• **Exercise directions**:
Where a line of the data below has the string "jsvalue", copy that line.

• **Records supplied**:
(** * metadata-utils: reading and writing {creator, license, rights} tags

    A shallow embedding of [src/meta.ts] (functions [getTags] and
    [writeImageTags]) together with the parts of the JavaScript run time
    that the two functions rely on: [path.basename], plain objects used
    as maps ([linkedFiles], [tagToWrite]), [Object.entries],
    [Promise.all], template literals and the console.

    The external metadata tool ([exiftool.readRaw], [exiftool.write]) is
    a parameter of the development: a call returns a promise, which
    settles at some instant, rejected or fulfilled.

    Values are taken at the types the interfaces of [meta.ts] declare
    ([string | undefined]); [newTags], which the source types [any], is an
    object with at most the three keys [writeImageTags] looks at. Paths
    are POSIX paths. *)

From Stdlib Require Import Ascii String List NArith Lia.
From stdpp Require Import base option list strings gmap sorting.

Local Open Scope string_scope.

(** ** Values of type [string | undefined] *)

(** [None] is [undefined]. These are the values that the interfaces
    [linkedFileType], [xmpTagType] and the parameter [newTags] declare for
    creator, license and rights. At run time the payload of the tool is
    untyped ([any]): a tag whose text looks like a number is reported as a
    number, and such values are outside this type. *)
Definition jsval : Type := option string.

(** A template literal [`${v}`]: a string is spliced as it is, [undefined]
    as the nine letters of its name. *)
Definition template (v : jsval) : string :=
  match v with
  | Some s => s
  | None => "undefined"
  end.

(** [a != b] at type [string | undefined]: two strings are loosely equal
    when they are the same string, [undefined] is loosely equal to
    [undefined] and to no string (not even the empty one). No coercion
    takes place between two values of this type; [!=] coerces only when
    one side is a number, a boolean or an object. *)
Definition loose_neq (a b : jsval) : bool := negb (bool_decide (a = b)).

(** ** [path.basename] (POSIX flavour)

    Node scans the path from its last character: trailing separators are
    skipped, then characters are collected up to the next separator. A
    path made of separators only (or the empty path) has base name [""]. *)

Definition is_slash (c : ascii) : bool := bool_decide (c = "/"%char).

Fixpoint skip_slashes (cs : list ascii) : list ascii :=
  match cs with
  | c :: cs' => if is_slash c then skip_slashes cs' else cs
  | [] => []
  end.

Fixpoint until_slash (cs : list ascii) : list ascii :=
  match cs with
  | c :: cs' => if is_slash c then [] else c :: until_slash cs'
  | [] => []
  end.

Definition basename (p : string) : string :=
  string_of_list_ascii
    (rev (until_slash (skip_slashes (rev (list_ascii_of_string p))))).

(** ** Plain objects used as maps

    An object is the list of its own enumerable string-keyed properties in
    creation order. *)

Abbreviation JsObject V := (list (string * V)).

Definition obj_empty {V} : JsObject V := [].

Definition own_keys {V} (o : JsObject V) : list string := o.*1.

Fixpoint obj_get {V} (o : JsObject V) (k : string) : option V :=
  match o with
  | [] => None
  | (k', v) :: o' => if decide (k' = k) then Some v else obj_get o' k
  end.

(** Defining or overwriting an own data property: an existing key keeps its
    place and takes the new value, a new key goes last. *)
Fixpoint define_own {V} (k : string) (v : V) (o : JsObject V) : JsObject V :=
  match o with
  | [] => [(k, v)]
  | (k', v') :: o' =>
      if decide (k' = k) then (k, v) :: o' else (k', v') :: define_own k v o'
  end.

(** [o[k] = v] on an object created by [{}], for [v] an object. The key
    ["__proto__"] is not a data property: it is an accessor inherited from
    [Object.prototype] whose setter replaces the prototype of [o], and no
    own property is created. Every other key, inherited or not, ends up as
    an own data property of [o]. *)
Definition obj_set {V} (k : string) (v : V) (o : JsObject V) : JsObject V :=
  if decide (k = "__proto__") then o else define_own k v o.

(** A key is an array index when it is the canonical decimal form of an
    integer between 0 and 2^32 - 2. *)
Definition digit (c : ascii) : option N :=
  let n := N_of_ascii c in
  if ((48 <=? n) && (n <=? 57))%N then Some (n - 48)%N else None.

Fixpoint decimal (acc : N) (cs : list ascii) : option N :=
  match cs with
  | [] => Some acc
  | c :: cs' =>
      match digit c with
      | Some d => decimal (10 * acc + d)%N cs'
      | None => None
      end
  end.

Definition array_index (k : string) : option N :=
  match list_ascii_of_string k with
  | [] => None
  | c :: cs =>
      if bool_decide (c = "0"%char) && negb (bool_decide (cs = []))
      then None
      else match decimal 0 (c :: cs) with
           | Some n => if (n <? 4294967295)%N then Some n else None
           | None => None
           end
  end.

Definition index_le {V} (a b : N * (string * V)) : Prop := (a.1 ≤ b.1)%N.

Global Instance index_le_dec {V} (a b : N * (string * V)) :
  Decision (index_le a b) := N.le_dec a.1 b.1.

Definition indexed {V} (e : string * V) : option (N * (string * V)) :=
  match array_index e.1 with
  | Some n => Some (n, e)
  | None => None
  end.

Definition named {V} (e : string * V) : bool :=
  match array_index e.1 with
  | Some _ => false
  | None => true
  end.
(** Defining or updating the own property [k] of [o]: an existing
    property keeps its place, a new one goes last. *)
Fixpoint obj_set (o : obj) (k : jsstring) (v : jsvalue) : obj :=
  match o with
  | [] => [(k, v)]
  | (k', v') :: o' =>
      if streq k k' then (k', v) :: o' else (k', v') :: obj_set o' k v
  end.

(** The key of the prototype accessor of [Object.prototype]. *)
Definition PROTO : jsstring := str "__proto__".

(** An object made by the literal [{}]: its own properties, and whether
    its prototype is still [Object.prototype]. *)
Record literal := mkLiteral {
  props : obj;
  inherits : bool
}.

(** [{}] *)
Definition emptyObject : literal := mkLiteral [] true.

(** [o[k] = v] on such an object, for a cell value [v].  The key
    [__proto__], when the object does not own it and still inherits the
    accessor, goes to the setter: [null] removes the prototype, any other
    cell value (a primitive) is ignored, and no property is defined.  Every
    other assignment defines or updates an own property: the data
    properties of [Object.prototype] are writable. *)
Definition assign (o : literal) (k : jsstring) (v : jsvalue) : literal :=
  if streq PROTO k && inherits o
     && negb (arr_includes (map fst (props o)) k)
  then match v with
       | VNull => mkLiteral (props o) false
       | _ => o
       end
  else mkLiteral (obj_set (props o) k v) (inherits o).

Definition isDigit (c : char) : bool := (48 <=? c) && (c <=? 57).

Fixpoint uintChars (u : Decimal.uint) : jsstring :=
  match u with
  | Decimal.Nil => []
  | Decimal.D0 u' => 48 :: uintChars u'
  | Decimal.D1 u' => 49 :: uintChars u'
  | Decimal.D2 u' => 50 :: uintChars u'
  | Decimal.D3 u' => 51 :: uintChars u'
  | Decimal.D4 u' => 52 :: uintChars u'
  | Decimal.D5 u' => 53 :: uintChars u'
  | Decimal.D6 u' => 54 :: uintChars u'
  | Decimal.D7 u' => 55 :: uintChars u'
  | Decimal.D8 u' => 56 :: uintChars u'
  | Decimal.D9 u' => 57 :: uintChars u'
  end.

• **Task solution**:
Fixpoint obj_set (o : obj) (k : jsstring) (v : jsvalue) : obj :=
Definition assign (o : literal) (k : jsstring) (v : jsvalue) : literal :=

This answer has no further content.